━━━━━ MATERIAL FOR THE TASK ━━━━━
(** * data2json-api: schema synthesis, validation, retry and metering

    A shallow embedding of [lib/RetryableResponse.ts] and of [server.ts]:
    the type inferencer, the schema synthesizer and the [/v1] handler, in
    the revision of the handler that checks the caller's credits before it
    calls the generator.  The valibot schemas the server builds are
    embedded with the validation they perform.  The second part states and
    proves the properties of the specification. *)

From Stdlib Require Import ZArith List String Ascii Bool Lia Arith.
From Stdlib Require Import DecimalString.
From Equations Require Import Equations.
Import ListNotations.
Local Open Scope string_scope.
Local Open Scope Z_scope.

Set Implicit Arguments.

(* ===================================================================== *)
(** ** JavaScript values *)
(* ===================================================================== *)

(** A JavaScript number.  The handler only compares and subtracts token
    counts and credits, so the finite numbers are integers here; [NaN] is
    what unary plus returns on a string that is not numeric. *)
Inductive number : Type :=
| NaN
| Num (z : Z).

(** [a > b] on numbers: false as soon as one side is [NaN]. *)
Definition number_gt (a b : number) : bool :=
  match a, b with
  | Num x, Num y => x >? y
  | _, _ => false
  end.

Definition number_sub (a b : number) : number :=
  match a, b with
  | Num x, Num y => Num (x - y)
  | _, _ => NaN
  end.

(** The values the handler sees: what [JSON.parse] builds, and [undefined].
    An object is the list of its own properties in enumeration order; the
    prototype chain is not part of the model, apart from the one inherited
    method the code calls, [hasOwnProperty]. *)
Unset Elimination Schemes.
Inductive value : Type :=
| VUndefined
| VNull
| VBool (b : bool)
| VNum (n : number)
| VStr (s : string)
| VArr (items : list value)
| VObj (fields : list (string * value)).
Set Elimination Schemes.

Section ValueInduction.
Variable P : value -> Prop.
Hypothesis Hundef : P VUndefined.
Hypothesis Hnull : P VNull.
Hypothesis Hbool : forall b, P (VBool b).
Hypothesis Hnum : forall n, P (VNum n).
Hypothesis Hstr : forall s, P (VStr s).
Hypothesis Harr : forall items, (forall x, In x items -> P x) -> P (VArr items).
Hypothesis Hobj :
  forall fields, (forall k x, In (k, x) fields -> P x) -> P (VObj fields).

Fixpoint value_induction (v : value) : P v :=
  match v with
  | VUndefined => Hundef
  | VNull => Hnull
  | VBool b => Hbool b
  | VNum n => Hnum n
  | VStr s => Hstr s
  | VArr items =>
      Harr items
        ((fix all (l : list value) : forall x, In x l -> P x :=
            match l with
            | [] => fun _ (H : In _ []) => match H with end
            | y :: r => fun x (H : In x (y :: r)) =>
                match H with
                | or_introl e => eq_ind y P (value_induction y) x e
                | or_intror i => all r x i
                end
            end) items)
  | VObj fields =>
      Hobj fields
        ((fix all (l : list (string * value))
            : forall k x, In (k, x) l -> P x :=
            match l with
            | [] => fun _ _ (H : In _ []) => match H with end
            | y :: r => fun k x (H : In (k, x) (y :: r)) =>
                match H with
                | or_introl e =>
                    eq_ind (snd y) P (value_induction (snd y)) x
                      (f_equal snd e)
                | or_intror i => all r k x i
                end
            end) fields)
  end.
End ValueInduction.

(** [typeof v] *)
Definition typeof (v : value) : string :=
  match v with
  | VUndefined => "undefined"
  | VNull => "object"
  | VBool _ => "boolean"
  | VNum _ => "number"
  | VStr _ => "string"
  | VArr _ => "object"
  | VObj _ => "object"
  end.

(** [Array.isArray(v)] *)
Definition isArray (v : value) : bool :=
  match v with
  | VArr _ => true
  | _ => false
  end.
━━━━━
━━━━━ MATERIAL FOR THE TASK ━━━━━
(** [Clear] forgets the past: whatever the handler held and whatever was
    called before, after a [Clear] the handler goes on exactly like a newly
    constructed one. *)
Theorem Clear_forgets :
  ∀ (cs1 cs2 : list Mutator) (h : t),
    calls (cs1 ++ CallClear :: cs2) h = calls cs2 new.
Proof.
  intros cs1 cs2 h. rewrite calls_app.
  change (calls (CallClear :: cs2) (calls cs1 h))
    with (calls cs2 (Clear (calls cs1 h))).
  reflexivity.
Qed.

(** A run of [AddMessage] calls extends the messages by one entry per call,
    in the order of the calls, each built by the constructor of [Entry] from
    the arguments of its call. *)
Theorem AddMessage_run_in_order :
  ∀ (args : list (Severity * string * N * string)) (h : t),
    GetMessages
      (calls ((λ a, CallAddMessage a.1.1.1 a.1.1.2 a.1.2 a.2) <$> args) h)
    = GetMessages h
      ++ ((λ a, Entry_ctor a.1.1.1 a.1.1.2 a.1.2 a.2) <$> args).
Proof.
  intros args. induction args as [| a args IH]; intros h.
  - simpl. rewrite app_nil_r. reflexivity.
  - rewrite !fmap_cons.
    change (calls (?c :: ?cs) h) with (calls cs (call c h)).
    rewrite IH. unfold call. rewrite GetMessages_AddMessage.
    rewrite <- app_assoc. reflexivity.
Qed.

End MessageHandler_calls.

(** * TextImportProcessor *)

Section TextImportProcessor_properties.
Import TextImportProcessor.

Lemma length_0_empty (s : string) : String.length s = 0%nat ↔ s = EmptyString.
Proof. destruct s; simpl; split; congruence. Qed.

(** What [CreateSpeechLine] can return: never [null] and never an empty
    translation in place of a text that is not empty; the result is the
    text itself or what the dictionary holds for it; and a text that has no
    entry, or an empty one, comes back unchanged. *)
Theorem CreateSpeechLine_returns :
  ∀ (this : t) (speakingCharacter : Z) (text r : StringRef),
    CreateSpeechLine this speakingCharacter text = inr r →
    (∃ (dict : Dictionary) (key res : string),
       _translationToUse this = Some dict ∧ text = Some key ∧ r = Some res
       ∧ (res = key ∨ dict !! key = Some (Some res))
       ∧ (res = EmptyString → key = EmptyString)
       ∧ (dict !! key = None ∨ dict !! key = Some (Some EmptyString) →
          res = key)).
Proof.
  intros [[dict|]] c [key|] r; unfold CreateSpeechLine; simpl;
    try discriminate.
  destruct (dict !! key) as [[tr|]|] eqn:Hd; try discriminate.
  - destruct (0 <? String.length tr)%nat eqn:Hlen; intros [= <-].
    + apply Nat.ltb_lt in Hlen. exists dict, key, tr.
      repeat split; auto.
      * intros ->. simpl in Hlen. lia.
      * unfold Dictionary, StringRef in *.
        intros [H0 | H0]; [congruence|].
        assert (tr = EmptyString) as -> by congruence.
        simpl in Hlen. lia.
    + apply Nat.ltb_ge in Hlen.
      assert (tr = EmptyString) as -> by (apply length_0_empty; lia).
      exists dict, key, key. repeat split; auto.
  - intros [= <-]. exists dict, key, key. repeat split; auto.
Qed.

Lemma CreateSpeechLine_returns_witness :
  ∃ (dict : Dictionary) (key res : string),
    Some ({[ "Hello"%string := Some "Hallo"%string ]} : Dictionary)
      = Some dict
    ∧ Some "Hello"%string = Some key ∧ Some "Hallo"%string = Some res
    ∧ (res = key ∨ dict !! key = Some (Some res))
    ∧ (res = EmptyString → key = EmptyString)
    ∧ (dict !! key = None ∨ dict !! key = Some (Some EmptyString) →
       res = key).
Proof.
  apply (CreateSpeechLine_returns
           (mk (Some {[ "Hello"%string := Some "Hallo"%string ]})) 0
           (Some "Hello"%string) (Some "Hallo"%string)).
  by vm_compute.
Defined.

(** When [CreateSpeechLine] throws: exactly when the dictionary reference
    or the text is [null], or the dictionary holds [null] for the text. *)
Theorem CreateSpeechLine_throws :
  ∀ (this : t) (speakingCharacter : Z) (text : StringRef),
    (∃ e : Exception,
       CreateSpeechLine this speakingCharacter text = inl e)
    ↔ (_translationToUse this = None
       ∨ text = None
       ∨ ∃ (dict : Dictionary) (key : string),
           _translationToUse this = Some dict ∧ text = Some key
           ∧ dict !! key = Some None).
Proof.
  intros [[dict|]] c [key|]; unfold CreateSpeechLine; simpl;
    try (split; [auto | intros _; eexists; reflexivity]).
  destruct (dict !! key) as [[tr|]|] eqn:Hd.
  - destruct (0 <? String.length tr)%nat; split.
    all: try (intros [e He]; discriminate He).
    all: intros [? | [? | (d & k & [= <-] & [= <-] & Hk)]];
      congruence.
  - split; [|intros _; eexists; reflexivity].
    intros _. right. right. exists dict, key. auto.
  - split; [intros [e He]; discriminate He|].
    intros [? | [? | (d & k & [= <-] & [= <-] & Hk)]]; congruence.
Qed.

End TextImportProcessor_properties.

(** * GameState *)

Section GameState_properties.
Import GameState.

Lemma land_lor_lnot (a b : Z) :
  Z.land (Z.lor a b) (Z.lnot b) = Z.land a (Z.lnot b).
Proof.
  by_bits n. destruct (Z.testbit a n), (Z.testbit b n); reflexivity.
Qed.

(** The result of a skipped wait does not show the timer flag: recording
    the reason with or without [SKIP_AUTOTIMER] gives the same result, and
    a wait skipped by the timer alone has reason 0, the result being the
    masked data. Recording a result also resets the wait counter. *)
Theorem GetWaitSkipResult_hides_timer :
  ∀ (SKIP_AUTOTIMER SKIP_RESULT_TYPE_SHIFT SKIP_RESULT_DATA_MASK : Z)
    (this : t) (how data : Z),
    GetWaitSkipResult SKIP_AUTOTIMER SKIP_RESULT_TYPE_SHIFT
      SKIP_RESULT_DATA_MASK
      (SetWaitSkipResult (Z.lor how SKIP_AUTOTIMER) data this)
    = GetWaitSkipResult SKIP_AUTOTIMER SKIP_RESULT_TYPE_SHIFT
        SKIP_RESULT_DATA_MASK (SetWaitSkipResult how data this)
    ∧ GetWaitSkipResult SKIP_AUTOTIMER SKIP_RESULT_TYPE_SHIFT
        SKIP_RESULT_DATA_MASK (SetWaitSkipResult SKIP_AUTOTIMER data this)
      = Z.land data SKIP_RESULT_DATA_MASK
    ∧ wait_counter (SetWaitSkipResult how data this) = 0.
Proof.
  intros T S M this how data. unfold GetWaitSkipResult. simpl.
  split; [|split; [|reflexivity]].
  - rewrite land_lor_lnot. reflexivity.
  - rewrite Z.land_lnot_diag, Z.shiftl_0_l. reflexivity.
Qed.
━━━━━
━━━━━ MATERIAL FOR THE TASK ━━━━━
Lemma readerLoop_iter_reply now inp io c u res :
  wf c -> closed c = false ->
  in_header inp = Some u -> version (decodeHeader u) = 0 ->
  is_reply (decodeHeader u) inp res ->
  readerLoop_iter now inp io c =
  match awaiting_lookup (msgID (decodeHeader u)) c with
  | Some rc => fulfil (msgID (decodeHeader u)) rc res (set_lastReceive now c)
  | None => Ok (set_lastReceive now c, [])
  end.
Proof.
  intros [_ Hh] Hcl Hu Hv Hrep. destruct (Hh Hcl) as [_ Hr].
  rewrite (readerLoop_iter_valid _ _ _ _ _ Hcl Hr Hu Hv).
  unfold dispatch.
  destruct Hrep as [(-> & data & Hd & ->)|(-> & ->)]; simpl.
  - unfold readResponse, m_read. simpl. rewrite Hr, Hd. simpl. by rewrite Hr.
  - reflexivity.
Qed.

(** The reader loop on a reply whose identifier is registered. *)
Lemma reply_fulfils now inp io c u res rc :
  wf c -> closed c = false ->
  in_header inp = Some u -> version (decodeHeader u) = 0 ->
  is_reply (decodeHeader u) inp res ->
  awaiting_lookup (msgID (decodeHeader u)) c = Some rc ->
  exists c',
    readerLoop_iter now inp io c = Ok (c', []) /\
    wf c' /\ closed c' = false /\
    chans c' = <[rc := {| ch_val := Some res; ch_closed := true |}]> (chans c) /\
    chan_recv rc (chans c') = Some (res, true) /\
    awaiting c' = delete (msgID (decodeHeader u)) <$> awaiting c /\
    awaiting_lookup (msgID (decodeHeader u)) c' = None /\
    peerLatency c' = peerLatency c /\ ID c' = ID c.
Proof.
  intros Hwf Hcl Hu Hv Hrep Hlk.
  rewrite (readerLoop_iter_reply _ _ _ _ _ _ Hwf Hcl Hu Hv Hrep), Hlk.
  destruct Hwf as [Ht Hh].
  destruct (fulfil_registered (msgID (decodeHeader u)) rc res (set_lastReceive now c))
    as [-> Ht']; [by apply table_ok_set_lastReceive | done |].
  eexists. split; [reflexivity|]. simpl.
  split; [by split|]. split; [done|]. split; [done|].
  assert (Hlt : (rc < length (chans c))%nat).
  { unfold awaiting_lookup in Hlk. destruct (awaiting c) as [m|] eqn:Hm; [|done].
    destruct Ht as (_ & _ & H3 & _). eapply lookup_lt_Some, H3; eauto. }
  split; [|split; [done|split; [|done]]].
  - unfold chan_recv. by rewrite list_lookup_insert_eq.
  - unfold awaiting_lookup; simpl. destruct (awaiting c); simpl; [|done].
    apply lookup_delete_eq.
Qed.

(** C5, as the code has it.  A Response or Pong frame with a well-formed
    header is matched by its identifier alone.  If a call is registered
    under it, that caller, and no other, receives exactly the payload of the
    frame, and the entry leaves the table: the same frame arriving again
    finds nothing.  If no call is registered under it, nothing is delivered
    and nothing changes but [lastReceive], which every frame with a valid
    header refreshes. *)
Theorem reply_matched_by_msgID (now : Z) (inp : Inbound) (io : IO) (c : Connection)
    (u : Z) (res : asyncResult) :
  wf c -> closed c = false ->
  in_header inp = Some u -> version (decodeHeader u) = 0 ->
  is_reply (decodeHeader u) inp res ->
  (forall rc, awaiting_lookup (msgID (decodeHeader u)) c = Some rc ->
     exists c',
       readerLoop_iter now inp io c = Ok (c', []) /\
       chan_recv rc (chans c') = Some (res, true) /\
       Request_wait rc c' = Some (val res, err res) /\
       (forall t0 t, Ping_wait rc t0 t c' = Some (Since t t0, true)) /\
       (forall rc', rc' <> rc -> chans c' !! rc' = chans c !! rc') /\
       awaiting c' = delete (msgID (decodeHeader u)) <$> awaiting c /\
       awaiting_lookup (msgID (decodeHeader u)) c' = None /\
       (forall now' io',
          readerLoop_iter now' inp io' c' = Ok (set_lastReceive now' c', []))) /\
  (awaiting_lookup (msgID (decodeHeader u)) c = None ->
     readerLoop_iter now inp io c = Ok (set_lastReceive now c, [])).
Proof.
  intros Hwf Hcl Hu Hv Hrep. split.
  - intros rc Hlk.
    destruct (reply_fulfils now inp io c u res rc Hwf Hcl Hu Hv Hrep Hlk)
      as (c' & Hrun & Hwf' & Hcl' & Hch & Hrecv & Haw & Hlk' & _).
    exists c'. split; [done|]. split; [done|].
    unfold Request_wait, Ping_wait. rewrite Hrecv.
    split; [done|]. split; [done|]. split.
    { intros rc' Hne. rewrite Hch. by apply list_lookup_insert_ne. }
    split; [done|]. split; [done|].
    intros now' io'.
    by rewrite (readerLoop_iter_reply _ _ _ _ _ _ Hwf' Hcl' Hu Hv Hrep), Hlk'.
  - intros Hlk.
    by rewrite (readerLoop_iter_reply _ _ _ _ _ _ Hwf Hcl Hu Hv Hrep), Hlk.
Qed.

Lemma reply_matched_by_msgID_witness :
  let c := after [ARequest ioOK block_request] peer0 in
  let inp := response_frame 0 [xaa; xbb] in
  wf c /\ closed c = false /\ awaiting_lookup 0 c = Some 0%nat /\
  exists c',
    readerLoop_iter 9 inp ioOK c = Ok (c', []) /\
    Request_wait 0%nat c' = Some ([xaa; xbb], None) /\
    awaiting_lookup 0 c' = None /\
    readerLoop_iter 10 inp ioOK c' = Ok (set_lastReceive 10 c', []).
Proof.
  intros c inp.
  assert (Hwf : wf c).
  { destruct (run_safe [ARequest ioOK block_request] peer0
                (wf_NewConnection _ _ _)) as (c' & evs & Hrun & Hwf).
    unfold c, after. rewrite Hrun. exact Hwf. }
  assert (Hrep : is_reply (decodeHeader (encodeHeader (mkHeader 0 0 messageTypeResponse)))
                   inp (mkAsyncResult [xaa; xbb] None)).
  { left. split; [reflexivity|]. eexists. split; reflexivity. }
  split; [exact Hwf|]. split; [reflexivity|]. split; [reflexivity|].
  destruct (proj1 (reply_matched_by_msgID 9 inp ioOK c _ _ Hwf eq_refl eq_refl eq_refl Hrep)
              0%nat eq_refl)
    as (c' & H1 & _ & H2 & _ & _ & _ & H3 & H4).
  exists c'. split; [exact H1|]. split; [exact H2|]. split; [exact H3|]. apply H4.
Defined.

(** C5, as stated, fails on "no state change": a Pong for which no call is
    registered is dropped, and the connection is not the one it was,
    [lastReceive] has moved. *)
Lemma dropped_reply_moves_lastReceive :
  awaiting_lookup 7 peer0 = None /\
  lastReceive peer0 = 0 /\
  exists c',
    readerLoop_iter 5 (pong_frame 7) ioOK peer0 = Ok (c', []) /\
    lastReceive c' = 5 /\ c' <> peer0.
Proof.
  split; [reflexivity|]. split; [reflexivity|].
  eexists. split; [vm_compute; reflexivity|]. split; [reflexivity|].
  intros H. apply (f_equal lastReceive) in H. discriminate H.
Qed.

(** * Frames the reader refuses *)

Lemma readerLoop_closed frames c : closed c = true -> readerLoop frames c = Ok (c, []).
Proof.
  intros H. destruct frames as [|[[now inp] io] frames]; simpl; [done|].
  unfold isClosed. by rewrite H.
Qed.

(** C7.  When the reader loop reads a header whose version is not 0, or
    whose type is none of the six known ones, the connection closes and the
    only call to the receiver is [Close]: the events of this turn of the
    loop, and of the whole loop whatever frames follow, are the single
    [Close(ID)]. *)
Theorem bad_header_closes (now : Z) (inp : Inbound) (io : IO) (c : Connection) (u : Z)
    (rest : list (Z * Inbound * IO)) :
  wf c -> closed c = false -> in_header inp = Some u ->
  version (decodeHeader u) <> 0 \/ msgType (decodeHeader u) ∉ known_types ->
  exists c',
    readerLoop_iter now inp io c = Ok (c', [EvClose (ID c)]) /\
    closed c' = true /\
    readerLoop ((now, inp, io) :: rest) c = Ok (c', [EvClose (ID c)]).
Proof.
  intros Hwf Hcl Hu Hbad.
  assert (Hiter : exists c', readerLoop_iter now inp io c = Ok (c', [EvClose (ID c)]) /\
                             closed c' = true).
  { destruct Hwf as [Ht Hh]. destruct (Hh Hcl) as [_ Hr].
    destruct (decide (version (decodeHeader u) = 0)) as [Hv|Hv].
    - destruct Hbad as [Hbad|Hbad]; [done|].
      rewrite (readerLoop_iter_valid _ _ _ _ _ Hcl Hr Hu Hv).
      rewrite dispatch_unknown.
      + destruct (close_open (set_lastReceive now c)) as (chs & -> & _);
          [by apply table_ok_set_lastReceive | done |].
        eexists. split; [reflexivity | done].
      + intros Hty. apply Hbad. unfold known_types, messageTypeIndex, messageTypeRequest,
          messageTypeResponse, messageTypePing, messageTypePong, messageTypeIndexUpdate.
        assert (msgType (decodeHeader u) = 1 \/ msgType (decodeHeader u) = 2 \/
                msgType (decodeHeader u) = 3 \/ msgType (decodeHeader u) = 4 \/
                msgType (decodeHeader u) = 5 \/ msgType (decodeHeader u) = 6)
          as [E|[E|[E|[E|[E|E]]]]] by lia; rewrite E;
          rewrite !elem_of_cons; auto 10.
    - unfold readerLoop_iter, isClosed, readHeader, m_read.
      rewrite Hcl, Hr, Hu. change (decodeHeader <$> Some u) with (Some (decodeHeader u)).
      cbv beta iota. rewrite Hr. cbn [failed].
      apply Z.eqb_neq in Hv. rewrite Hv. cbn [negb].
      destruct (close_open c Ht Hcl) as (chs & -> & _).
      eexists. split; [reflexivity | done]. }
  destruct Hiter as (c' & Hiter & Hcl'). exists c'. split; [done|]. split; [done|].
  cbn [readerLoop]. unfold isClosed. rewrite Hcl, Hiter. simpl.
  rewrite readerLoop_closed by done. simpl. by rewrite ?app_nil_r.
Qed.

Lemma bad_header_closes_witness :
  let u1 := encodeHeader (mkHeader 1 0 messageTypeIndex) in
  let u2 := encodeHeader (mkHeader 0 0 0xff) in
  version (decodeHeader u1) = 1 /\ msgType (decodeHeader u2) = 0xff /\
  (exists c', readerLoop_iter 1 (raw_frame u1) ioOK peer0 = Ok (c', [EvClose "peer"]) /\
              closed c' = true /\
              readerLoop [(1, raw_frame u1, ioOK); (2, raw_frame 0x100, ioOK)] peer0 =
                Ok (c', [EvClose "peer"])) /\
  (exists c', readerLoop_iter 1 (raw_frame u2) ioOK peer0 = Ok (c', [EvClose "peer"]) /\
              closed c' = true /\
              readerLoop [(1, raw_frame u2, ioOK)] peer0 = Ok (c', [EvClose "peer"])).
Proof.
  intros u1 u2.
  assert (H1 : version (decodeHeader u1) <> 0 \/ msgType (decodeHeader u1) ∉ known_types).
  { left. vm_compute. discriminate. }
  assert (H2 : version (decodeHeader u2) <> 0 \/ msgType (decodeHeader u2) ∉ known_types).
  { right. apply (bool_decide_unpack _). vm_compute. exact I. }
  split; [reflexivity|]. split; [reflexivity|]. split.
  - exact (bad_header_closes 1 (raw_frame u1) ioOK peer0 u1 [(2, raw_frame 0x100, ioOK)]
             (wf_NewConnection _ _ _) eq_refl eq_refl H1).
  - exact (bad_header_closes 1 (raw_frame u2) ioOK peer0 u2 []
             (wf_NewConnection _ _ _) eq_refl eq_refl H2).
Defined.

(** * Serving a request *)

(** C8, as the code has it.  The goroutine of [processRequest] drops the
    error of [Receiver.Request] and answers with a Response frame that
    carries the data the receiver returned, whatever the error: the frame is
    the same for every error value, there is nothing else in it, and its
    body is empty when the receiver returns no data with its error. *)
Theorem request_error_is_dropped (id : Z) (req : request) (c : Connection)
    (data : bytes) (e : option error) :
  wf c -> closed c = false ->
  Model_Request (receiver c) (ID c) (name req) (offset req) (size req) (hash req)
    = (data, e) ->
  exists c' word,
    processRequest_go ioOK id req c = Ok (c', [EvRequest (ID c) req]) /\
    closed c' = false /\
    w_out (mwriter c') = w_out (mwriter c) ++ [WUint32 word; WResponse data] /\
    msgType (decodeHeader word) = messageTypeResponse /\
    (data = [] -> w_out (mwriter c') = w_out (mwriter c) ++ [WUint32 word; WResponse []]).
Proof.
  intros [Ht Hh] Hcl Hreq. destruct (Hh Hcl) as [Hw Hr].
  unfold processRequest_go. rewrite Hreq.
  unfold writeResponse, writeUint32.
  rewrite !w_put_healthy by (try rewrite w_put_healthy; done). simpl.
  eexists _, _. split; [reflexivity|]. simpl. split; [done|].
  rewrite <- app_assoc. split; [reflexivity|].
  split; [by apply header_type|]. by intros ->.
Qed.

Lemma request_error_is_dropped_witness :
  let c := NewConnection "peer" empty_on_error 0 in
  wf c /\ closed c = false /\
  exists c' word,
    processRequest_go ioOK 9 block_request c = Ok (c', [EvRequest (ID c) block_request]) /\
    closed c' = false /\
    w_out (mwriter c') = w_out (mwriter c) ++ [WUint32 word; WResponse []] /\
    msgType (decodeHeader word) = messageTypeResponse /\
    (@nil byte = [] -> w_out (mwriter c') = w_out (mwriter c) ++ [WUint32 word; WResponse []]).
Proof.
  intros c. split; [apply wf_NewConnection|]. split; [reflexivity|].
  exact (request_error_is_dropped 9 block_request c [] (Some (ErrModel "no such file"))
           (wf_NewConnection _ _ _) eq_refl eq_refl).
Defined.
━━━━━
■ **WHAT YOU HAVE TO DO**: Wherever the string "ValueInduction" turns up in the material, copy the whole line.

■ **TASK RESPONSE**:
Section ValueInduction.
End ValueInduction.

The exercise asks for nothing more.